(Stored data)
* * * * * * * * *
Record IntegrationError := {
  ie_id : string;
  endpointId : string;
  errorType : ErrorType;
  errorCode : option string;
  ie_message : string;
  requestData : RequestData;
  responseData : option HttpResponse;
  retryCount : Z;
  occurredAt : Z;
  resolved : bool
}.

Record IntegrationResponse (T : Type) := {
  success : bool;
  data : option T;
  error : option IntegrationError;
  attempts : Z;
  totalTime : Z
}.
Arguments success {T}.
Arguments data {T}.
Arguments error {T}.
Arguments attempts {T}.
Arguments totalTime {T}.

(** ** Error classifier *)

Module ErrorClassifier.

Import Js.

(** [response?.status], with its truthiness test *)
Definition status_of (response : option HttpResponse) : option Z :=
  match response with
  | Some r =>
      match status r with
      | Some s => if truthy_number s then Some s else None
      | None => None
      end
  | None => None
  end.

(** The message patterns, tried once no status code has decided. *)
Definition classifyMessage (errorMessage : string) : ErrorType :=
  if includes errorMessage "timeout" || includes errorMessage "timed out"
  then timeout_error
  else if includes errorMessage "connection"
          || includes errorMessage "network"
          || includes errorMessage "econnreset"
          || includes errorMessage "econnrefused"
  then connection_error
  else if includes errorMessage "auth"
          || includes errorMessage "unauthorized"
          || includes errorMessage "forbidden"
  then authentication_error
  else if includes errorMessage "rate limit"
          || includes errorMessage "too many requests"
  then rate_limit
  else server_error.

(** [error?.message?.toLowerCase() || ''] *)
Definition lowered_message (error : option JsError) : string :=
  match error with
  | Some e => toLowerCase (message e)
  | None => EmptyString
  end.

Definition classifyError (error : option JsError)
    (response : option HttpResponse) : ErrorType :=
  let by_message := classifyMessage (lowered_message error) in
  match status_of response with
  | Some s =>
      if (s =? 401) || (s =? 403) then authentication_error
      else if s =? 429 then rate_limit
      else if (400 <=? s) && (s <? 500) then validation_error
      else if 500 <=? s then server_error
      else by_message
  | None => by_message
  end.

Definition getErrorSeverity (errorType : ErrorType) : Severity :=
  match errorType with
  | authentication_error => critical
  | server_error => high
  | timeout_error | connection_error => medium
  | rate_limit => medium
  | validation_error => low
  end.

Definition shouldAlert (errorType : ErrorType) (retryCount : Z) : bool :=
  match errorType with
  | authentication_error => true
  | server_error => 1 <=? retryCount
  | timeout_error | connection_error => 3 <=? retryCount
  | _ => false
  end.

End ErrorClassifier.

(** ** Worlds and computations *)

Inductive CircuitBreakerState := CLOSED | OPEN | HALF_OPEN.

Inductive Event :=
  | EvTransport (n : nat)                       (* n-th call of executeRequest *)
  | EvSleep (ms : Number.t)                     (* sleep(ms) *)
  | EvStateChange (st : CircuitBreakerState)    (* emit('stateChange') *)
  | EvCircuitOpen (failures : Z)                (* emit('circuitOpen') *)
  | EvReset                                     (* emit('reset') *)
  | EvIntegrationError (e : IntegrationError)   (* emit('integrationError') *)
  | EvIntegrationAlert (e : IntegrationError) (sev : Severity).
* * * * * * * * *
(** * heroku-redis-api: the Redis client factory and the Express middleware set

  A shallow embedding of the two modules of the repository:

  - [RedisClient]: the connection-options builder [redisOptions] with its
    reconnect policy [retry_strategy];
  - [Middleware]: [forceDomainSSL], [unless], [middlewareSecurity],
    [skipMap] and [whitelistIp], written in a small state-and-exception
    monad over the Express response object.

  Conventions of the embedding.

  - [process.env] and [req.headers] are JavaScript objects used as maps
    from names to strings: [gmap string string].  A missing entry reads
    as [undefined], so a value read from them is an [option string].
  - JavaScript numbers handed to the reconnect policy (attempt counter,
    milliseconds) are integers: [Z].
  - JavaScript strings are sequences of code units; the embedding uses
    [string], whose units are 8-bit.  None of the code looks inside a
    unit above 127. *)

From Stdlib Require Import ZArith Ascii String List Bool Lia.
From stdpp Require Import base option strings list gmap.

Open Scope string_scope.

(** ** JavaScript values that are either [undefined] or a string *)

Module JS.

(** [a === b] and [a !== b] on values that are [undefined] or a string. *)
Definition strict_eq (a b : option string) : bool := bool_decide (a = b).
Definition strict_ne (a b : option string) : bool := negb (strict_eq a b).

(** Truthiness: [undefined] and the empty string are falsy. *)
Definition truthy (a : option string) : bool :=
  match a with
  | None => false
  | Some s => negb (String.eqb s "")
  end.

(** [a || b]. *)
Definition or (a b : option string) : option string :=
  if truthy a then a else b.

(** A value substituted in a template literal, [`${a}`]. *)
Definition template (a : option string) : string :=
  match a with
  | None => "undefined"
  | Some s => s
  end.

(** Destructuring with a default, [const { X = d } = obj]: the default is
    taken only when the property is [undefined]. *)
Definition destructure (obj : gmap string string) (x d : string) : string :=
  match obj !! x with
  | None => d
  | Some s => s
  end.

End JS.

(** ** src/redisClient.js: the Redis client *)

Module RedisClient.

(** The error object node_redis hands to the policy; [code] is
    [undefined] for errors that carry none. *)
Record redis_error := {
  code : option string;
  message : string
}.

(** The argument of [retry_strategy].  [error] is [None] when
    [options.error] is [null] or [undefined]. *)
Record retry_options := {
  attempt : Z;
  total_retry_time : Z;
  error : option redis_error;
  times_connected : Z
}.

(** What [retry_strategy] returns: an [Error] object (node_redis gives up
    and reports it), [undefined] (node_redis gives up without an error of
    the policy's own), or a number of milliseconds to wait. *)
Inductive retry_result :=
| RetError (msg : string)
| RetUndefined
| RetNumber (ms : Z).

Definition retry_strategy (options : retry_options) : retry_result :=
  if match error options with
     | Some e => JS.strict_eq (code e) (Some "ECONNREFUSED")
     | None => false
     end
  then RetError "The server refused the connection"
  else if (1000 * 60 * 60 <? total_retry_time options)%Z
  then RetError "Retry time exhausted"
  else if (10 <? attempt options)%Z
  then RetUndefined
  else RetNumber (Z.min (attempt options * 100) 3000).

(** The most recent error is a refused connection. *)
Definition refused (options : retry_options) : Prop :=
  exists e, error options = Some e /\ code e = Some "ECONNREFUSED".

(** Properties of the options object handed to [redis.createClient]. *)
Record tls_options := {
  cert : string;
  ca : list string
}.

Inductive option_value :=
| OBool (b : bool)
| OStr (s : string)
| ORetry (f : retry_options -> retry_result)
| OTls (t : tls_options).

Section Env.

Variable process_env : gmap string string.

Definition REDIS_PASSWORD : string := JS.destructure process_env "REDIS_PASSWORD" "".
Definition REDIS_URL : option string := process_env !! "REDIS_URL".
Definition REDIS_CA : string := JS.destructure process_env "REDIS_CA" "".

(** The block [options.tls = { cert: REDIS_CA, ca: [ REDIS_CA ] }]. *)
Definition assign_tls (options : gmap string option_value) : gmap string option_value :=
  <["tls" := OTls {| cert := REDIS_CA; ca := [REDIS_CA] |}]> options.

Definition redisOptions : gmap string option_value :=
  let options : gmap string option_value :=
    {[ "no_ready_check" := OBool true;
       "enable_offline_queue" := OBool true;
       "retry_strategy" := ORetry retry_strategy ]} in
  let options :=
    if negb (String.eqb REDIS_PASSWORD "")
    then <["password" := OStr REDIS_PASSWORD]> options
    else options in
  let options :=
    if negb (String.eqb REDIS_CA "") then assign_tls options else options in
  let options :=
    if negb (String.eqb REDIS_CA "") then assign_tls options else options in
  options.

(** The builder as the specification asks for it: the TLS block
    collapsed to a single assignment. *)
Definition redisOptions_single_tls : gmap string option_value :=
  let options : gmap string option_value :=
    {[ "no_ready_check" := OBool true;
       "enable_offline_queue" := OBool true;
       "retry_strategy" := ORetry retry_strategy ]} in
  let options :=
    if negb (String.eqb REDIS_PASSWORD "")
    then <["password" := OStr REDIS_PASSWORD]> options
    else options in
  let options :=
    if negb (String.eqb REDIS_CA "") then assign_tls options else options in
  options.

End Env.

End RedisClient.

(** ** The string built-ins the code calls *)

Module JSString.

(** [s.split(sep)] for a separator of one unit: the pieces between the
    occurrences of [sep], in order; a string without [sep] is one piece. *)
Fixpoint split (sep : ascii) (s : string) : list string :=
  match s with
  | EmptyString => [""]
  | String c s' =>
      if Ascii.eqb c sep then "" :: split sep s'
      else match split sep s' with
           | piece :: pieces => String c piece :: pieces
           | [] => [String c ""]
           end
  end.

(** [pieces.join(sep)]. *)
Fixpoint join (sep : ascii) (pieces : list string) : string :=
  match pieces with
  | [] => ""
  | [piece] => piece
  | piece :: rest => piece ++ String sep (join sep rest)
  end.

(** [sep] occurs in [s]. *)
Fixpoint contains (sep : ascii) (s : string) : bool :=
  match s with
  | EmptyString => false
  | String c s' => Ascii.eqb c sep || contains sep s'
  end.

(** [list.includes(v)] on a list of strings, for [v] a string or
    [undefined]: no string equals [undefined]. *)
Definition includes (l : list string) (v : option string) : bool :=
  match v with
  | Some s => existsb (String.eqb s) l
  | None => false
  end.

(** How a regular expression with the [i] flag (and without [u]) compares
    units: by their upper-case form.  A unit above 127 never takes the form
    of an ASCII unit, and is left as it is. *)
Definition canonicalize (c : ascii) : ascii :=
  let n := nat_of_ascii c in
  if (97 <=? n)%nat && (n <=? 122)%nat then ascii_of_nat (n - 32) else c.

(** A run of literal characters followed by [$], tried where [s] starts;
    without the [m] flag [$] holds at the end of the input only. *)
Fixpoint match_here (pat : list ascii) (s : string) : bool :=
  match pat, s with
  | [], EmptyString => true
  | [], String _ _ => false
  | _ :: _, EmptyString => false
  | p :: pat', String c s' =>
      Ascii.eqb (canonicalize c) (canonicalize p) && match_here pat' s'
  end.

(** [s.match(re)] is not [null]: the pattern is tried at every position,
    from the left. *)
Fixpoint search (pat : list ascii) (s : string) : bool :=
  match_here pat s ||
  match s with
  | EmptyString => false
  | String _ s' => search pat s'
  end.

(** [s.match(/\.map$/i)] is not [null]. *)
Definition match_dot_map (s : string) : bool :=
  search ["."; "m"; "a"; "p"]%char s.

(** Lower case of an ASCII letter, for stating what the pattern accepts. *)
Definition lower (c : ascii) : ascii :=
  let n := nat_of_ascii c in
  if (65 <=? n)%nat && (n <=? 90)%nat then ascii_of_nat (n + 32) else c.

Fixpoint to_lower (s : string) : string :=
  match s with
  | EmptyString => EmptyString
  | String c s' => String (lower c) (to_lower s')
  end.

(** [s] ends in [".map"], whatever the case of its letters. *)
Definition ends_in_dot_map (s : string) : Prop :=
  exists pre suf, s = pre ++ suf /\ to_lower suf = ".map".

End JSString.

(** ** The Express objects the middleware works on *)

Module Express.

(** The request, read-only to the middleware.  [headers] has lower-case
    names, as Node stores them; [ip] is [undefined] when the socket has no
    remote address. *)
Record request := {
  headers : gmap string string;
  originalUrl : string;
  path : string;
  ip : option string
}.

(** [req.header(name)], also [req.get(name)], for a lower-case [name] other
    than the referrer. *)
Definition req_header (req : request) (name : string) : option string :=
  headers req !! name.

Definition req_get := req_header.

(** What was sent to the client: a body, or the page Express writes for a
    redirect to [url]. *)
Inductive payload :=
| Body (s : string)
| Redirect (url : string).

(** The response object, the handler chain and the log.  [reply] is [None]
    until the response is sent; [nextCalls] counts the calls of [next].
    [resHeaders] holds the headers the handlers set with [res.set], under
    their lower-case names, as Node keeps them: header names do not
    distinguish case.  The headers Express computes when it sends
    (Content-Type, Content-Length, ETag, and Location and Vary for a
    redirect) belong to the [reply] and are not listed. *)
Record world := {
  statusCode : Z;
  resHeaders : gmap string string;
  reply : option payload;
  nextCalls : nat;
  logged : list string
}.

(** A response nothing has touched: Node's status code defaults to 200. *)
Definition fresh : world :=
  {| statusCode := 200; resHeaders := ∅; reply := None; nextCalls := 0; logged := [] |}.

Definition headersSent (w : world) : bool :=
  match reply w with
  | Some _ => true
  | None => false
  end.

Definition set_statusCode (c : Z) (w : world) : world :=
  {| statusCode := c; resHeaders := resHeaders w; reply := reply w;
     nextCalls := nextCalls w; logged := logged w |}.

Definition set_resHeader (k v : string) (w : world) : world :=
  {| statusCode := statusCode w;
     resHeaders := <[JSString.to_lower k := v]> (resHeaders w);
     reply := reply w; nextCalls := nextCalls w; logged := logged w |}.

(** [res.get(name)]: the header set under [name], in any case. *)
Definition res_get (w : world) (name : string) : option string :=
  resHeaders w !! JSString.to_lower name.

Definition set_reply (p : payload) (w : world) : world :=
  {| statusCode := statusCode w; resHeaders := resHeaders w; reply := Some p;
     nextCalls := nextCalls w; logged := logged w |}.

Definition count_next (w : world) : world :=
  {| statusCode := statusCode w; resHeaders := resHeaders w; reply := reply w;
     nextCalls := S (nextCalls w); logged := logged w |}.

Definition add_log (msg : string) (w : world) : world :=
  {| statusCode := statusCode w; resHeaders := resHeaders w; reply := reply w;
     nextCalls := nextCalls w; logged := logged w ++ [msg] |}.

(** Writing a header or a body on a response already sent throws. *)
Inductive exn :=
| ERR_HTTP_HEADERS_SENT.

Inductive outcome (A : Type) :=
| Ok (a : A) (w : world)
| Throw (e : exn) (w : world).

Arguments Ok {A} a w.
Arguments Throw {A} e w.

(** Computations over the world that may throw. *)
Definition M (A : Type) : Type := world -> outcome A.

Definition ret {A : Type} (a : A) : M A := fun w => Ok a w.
* * * * * * * * *
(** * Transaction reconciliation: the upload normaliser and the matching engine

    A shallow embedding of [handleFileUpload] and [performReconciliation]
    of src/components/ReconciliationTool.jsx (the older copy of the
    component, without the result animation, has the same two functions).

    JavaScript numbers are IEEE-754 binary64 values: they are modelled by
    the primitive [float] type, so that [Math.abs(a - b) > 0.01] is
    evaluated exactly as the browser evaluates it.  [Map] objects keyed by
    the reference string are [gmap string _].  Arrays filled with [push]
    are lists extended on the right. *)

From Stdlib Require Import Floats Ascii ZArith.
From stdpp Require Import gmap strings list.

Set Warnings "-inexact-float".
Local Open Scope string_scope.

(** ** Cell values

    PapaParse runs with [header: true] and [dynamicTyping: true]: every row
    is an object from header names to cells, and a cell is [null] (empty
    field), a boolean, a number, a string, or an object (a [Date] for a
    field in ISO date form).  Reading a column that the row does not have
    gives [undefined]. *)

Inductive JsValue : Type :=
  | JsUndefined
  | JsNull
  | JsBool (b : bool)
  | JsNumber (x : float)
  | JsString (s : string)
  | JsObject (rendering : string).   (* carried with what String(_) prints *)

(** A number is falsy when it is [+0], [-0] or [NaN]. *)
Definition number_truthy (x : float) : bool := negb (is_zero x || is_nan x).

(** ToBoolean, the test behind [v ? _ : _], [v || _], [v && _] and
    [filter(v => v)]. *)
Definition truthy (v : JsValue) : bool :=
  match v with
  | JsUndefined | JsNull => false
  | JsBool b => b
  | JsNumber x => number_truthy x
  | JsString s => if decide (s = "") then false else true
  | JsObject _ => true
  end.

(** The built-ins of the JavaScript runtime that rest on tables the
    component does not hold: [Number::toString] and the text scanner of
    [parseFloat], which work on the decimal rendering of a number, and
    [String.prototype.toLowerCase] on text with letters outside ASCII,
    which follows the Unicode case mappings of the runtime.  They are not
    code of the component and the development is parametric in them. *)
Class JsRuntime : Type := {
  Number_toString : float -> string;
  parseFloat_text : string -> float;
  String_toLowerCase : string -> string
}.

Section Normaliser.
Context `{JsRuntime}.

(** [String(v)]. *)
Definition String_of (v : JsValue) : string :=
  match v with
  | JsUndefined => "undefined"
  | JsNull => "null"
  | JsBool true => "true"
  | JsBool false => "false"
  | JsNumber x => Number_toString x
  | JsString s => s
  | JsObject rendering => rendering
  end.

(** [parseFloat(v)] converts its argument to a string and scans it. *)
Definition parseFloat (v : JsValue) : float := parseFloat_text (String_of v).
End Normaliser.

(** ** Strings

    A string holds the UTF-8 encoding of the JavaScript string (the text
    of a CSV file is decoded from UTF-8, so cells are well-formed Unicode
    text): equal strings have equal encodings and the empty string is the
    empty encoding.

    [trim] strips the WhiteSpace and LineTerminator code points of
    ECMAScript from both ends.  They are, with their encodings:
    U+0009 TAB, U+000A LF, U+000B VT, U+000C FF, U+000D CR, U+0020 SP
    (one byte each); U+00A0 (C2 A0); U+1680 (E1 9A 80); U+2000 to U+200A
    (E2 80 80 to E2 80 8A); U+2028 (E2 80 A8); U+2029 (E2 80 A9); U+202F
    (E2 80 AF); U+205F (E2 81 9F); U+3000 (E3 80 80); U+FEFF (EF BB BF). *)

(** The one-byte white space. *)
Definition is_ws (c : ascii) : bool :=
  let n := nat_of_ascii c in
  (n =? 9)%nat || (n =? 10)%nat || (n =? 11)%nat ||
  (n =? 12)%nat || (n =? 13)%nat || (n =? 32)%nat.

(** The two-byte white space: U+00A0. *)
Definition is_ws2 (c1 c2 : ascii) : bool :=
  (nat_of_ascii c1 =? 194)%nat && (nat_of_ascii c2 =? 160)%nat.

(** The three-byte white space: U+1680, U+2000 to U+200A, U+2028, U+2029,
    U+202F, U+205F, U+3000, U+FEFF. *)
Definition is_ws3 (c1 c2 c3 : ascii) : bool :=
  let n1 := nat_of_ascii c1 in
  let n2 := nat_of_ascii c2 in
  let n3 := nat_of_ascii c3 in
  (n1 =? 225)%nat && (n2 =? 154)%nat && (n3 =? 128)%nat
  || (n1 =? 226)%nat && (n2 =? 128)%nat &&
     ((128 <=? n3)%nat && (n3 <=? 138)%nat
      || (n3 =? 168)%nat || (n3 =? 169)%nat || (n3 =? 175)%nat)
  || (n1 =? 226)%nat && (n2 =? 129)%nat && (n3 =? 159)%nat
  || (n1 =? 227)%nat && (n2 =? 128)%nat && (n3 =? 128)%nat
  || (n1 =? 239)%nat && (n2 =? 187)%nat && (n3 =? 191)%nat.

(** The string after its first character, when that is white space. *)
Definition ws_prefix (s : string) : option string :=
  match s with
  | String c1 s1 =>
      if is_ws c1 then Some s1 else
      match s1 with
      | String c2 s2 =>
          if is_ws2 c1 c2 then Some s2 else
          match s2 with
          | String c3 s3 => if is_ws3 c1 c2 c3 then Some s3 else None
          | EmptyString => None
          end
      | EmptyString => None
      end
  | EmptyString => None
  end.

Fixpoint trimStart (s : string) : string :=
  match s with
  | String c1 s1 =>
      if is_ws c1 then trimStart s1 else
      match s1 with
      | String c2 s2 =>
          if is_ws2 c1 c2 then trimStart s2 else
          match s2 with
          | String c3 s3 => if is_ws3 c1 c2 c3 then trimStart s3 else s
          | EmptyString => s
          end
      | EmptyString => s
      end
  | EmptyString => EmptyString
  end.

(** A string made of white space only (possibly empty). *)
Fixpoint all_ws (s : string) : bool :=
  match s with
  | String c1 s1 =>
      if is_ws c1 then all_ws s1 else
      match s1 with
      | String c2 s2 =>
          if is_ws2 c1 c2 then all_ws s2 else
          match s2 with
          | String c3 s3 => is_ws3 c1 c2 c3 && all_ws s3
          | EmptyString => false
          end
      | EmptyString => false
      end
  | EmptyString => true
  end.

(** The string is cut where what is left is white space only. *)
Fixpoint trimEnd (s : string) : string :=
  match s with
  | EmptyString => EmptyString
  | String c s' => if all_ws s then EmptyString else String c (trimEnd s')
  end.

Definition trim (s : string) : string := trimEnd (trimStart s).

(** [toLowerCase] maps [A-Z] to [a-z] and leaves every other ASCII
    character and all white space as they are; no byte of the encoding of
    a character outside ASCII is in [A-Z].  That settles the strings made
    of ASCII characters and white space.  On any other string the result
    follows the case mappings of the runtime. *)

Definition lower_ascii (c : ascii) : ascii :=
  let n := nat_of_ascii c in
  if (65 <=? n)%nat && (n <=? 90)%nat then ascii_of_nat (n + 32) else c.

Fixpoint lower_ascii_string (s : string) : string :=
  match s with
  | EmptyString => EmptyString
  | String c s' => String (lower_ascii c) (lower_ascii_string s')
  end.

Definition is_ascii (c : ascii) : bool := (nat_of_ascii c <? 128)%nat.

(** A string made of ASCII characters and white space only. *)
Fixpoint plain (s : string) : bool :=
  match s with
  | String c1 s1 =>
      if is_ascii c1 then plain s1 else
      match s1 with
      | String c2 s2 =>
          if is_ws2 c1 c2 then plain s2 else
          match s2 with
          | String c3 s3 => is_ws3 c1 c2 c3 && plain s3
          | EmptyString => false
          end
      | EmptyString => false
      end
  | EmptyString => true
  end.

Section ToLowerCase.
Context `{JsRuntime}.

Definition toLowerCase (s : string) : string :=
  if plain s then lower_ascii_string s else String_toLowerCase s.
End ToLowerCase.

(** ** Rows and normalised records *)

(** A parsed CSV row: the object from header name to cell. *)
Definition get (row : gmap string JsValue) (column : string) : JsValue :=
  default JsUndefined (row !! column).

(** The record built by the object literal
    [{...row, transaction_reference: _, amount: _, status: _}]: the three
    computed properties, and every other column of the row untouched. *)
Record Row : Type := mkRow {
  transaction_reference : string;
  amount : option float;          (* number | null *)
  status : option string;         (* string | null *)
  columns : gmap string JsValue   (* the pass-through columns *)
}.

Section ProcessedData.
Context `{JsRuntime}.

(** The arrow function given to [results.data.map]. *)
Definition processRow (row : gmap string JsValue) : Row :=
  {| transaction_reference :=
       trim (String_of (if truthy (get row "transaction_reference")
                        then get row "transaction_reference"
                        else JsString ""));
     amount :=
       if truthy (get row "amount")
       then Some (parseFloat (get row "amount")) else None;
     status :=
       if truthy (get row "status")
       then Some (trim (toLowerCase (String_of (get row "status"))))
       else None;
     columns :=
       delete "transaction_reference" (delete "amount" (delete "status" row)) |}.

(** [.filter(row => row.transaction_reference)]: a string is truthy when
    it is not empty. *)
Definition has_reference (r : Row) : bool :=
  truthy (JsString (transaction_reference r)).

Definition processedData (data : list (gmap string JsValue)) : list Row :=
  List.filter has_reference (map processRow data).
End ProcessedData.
* * * * * * * * *
▶ [PROBLEM STATEMENT]: Write down, word for word, the lines above from the one containing "Section Normaliser." through the one containing "(** The two-byte white space: U+00A0. *)", both ends included.

▶ [SOLUTION]:
Section Normaliser.
Context `{JsRuntime}.

(** [String(v)]. *)
Definition String_of (v : JsValue) : string :=
  match v with
  | JsUndefined => "undefined"
  | JsNull => "null"
  | JsBool true => "true"
  | JsBool false => "false"
  | JsNumber x => Number_toString x
  | JsString s => s
  | JsObject rendering => rendering
  end.

(** [parseFloat(v)] converts its argument to a string and scans it. *)
Definition parseFloat (v : JsValue) : float := parseFloat_text (String_of v).
End Normaliser.

(** ** Strings

    A string holds the UTF-8 encoding of the JavaScript string (the text
    of a CSV file is decoded from UTF-8, so cells are well-formed Unicode
    text): equal strings have equal encodings and the empty string is the
    empty encoding.

    [trim] strips the WhiteSpace and LineTerminator code points of
    ECMAScript from both ends.  They are, with their encodings:
    U+0009 TAB, U+000A LF, U+000B VT, U+000C FF, U+000D CR, U+0020 SP
    (one byte each); U+00A0 (C2 A0); U+1680 (E1 9A 80); U+2000 to U+200A
    (E2 80 80 to E2 80 8A); U+2028 (E2 80 A8); U+2029 (E2 80 A9); U+202F
    (E2 80 AF); U+205F (E2 81 9F); U+3000 (E3 80 80); U+FEFF (EF BB BF). *)

(** The one-byte white space. *)
Definition is_ws (c : ascii) : bool :=
  let n := nat_of_ascii c in
  (n =? 9)%nat || (n =? 10)%nat || (n =? 11)%nat ||
  (n =? 12)%nat || (n =? 13)%nat || (n =? 32)%nat.

(** The two-byte white space: U+00A0. *)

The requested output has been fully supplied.